> _Required action_: Go through the listing below and output exactly the line with "Lemma local_match_fields (corpus", the line with "((Result.ayah r = Some (number_of_nat n)", and each line between; omit the rest.

> _Dataset records_:
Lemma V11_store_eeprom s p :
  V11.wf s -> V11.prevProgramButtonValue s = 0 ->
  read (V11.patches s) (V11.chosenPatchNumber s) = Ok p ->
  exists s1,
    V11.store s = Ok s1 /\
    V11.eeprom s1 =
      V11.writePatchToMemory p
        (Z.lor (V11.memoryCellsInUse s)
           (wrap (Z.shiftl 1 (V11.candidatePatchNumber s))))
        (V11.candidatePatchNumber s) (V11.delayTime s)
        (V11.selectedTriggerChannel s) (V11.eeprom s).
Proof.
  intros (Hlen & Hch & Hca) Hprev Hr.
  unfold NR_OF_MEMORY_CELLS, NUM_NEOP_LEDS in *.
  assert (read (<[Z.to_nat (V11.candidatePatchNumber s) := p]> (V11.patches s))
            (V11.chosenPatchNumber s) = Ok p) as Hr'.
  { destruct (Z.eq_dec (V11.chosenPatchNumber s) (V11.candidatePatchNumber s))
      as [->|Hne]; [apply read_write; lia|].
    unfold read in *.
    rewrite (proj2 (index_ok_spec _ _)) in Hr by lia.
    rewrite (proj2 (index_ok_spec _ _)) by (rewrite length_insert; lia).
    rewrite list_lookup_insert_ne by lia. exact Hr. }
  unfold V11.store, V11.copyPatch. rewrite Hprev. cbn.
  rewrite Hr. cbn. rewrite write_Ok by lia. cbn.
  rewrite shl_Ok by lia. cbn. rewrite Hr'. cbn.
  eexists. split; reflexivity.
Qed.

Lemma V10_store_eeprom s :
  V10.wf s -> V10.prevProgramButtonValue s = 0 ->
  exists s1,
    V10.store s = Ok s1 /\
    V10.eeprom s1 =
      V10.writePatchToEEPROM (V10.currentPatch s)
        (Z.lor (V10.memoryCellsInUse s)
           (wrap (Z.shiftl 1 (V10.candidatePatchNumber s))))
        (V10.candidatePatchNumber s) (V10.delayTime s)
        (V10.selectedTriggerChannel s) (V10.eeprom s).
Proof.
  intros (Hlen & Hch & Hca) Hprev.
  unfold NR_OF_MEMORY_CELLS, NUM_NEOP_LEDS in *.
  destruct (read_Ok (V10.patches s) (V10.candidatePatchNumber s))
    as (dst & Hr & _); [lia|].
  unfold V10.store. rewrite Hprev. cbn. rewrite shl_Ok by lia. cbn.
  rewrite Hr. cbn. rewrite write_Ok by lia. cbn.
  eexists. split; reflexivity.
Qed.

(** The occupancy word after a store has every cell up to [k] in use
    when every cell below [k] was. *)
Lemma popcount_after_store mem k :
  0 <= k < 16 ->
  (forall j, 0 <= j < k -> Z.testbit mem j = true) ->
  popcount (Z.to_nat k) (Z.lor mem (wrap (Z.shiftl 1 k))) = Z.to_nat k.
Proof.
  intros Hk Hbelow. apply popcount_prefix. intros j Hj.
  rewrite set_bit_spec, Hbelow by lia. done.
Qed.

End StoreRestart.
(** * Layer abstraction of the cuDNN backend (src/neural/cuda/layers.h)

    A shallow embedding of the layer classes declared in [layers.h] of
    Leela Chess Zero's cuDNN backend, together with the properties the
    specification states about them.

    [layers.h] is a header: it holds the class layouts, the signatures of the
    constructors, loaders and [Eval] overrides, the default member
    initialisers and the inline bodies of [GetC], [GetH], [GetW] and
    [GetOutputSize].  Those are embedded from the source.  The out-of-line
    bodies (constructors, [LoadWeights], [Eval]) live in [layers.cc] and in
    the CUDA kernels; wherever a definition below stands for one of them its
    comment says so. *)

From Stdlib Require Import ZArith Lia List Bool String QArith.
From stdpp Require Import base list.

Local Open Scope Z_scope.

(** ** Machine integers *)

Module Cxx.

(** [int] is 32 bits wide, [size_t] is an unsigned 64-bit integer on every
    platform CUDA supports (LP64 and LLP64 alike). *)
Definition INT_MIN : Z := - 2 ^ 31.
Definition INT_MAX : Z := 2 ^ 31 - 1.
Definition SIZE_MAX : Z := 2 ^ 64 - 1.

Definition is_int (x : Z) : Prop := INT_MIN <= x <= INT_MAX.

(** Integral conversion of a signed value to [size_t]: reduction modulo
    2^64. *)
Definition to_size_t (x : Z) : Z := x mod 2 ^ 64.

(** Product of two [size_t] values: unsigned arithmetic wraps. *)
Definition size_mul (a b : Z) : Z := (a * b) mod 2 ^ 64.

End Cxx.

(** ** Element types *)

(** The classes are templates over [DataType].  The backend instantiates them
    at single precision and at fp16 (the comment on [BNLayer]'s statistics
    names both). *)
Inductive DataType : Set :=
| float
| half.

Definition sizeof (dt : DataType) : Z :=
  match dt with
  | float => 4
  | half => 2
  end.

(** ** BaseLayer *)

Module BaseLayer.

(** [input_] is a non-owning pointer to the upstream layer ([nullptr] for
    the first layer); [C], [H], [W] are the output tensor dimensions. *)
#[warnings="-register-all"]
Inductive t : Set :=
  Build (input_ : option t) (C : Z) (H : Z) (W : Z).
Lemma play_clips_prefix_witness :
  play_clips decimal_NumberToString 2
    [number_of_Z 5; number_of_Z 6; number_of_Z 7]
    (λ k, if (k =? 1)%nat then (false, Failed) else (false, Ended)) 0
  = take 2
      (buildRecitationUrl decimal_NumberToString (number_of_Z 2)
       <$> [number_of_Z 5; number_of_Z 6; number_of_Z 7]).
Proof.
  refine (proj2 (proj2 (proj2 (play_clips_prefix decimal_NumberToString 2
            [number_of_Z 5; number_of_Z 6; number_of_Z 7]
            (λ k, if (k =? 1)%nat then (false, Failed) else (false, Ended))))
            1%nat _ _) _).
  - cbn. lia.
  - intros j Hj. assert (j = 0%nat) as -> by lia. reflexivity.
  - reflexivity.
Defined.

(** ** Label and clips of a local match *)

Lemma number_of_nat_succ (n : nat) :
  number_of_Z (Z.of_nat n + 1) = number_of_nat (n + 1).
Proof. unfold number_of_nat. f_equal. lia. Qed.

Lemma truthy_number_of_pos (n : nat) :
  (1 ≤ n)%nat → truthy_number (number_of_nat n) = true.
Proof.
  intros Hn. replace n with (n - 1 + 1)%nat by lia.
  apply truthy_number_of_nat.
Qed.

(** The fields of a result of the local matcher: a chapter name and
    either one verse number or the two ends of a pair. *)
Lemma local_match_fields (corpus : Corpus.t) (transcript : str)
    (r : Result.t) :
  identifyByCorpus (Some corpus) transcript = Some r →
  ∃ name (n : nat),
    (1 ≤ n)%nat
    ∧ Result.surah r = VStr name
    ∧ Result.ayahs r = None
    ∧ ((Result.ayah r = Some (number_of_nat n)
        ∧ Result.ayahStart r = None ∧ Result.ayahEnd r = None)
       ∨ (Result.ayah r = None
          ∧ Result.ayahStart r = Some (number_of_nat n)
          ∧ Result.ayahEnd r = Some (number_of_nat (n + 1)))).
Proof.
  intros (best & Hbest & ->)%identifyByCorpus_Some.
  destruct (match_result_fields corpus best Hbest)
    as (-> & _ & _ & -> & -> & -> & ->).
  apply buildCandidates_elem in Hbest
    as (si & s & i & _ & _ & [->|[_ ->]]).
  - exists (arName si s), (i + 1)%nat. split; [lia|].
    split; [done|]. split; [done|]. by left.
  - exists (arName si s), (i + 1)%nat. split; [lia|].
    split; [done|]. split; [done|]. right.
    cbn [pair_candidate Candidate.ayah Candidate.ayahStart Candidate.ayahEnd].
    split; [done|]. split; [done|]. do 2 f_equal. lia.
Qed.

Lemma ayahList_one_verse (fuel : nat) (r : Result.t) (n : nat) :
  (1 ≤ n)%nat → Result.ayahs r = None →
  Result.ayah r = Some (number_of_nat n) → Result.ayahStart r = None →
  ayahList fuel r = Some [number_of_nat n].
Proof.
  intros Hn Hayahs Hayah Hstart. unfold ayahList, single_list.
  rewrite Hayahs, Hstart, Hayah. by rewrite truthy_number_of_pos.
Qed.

> _Answer section_:
Lemma local_match_fields (corpus : Corpus.t) (transcript : str)
    (r : Result.t) :
  identifyByCorpus (Some corpus) transcript = Some r →
  ∃ name (n : nat),
    (1 ≤ n)%nat
    ∧ Result.surah r = VStr name
    ∧ Result.ayahs r = None
    ∧ ((Result.ayah r = Some (number_of_nat n)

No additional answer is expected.